In 1939 the Poles basically dumped an absolutely massive amount of information they had worked out about enigma on the British and the French. The Poles had a working system to decrypt enigma from (I think) 1932 up to 1939 when the Germans added more rotors to the machines increasing the complexity significantly. The Polish techniques still worked with the new rotors but the additional complexity slowed them down a lot.

I maybe remembering this incorrectly but I think the Poles managed to construct machines logically identical to enigma machines (i.e. the same output for every input) based just on messages they'd intercepted (without ever seeing an actual enigma machine).
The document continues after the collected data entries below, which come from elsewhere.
(** * OpenAIModule: the fine-tuning lifecycle of
    [lazyllm/module/onlineChatModule/openaiModule.py]

    A shallow embedding of the methods of [OpenAIModule]
    ([_convert_file_format], [_upload_train_file], [_create_finetuning_job],
    [_query_finetuning_job], [_create_deployment], [_query_deployment]) and
    the properties of the design document that concern them.

    Conventions.
    - A Python [str] is a Rocq [string] holding its UTF-8 bytes; [bytes] are
      a [string] too.  Positions are byte positions.
    - A value produced by [json.loads] is a [json]; a [dict] is an
      association list in insertion order without repeated keys.
    - A raised exception is the [Raise] branch of [result].
    - The collaborators that are not part of the module ([json], the file
      system, [requests], the base class [FileHandlerBase]) are type classes;
      every general theorem holds for all their instances.  Reference
      instances make the model executable on concrete inputs. *)

From Stdlib Require Import String Ascii List ZArith Lia Bool Arith.
From Stdlib Require Import DecimalString.
Import ListNotations.
Local Open Scope list_scope.
Local Open Scope string_scope.
Set Warnings "-register-all".

(* ===================================================================== *)
(** ** Python values and exceptions *)
(* ===================================================================== *)

(** What [json.loads] builds.  A float is kept as the literal it was read
    from: no method of the module inspects a number. *)
Inductive json : Type :=
| JNull
| JBool (b : bool)
| JInt (n : Z)
| JFloat (lit : string)
| JStr (s : string)
| JArr (items : list json)
| JObj (fields : list (string * json)).

(** The exception classes the module can raise or let through. *)
Inductive exn : Type :=
| JSONDecodeError (msg : string) (doc : string) (pos : nat)
| AttributeError (type_name : string) (attr : string)
| TypeError (msg : string)
| KeyError (key : string)
| UnicodeDecodeError
| FileNotFoundError (path : string)
| RecursionError
| ConnectionError (msg : string)
| RequestException (msg : string).

Inductive result (A : Type) : Type :=
| Ok (a : A)
| Raise (e : exn).
Arguments Ok {A} a.
Arguments Raise {A} e.

Definition bind {A B : Type} (m : result A) (k : A -> result B) : result B :=
  match m with
  | Ok a => k a
  | Raise e => Raise e
  end.

Declare Scope py_scope.
Delimit Scope py_scope with py.
Notation "x <- m ;; k" := (bind m (fun x => k))
  (at level 61, m at next level, right associativity) : py_scope.
Local Open Scope py_scope.

Definition LF : ascii := ascii_of_nat 10.
Definition CR : ascii := ascii_of_nat 13.
Definition newline : string := String LF EmptyString.

(** [type(v).__name__] *)
Definition type_name (v : json) : string :=
  match v with
  | JNull => "NoneType"
  | JBool _ => "bool"
  | JInt _ => "int"
  | JFloat _ => "float"
  | JStr _ => "str"
  | JArr _ => "list"
  | JObj _ => "dict"
  end.

(** *** dict *)

Definition dict : Type := list (string * json).

Fixpoint dict_get (key : string) (d : dict) : option json :=
  match d with
  | [] => None
  | (k, v) :: rest => if String.eqb k key then Some v else dict_get key rest
  end.

(** [d[key] = v]: an existing key keeps its place, a new one goes last. *)
Fixpoint dict_set (key : string) (v : json) (d : dict) : dict :=
  match d with
  | [] => [(key, v)]
  | (k, w) :: rest =>
      if String.eqb k key then (k, v) :: rest else (k, w) :: dict_set key v rest
  end.

(** [d.update(kw)] *)
Definition dict_update (d kw : dict) : dict :=
  fold_left (fun acc kv => dict_set (fst kv) (snd kv) acc) kw d.

(** [obj.get(key, default)]: only a dict has the method. *)
Definition py_get (obj : json) (key : string) (default : json) : result json :=
  match obj with
  | JObj d =>
      match dict_get key d with
      | Some v => Ok v
      | None => Ok default
      end
  | _ => Raise (AttributeError (type_name obj) "get")
  end.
They gave one of these machines to the French and one to the British.

The "Bombe" built in Bletchly park was directly inspired by the Polish "Bomba" machines.

1 comments

Right, when a large corporation bought one of my previous employers we used their more generous "team building" budget to take the software engineering team to Bletchley and one of the reasons was that two of our small (UK based) team were Polish and the Polish contribution on Enigma was so important. There's a little memorial to their work at the site.

I've never watched the movie, having also spent a bunch of time working with the Turing Archive's collection of his other work (he was really interested in morphogenesis, a corner of biology) as a side job when I was at postgraduate student I expect I'd just find the portrayal annoying.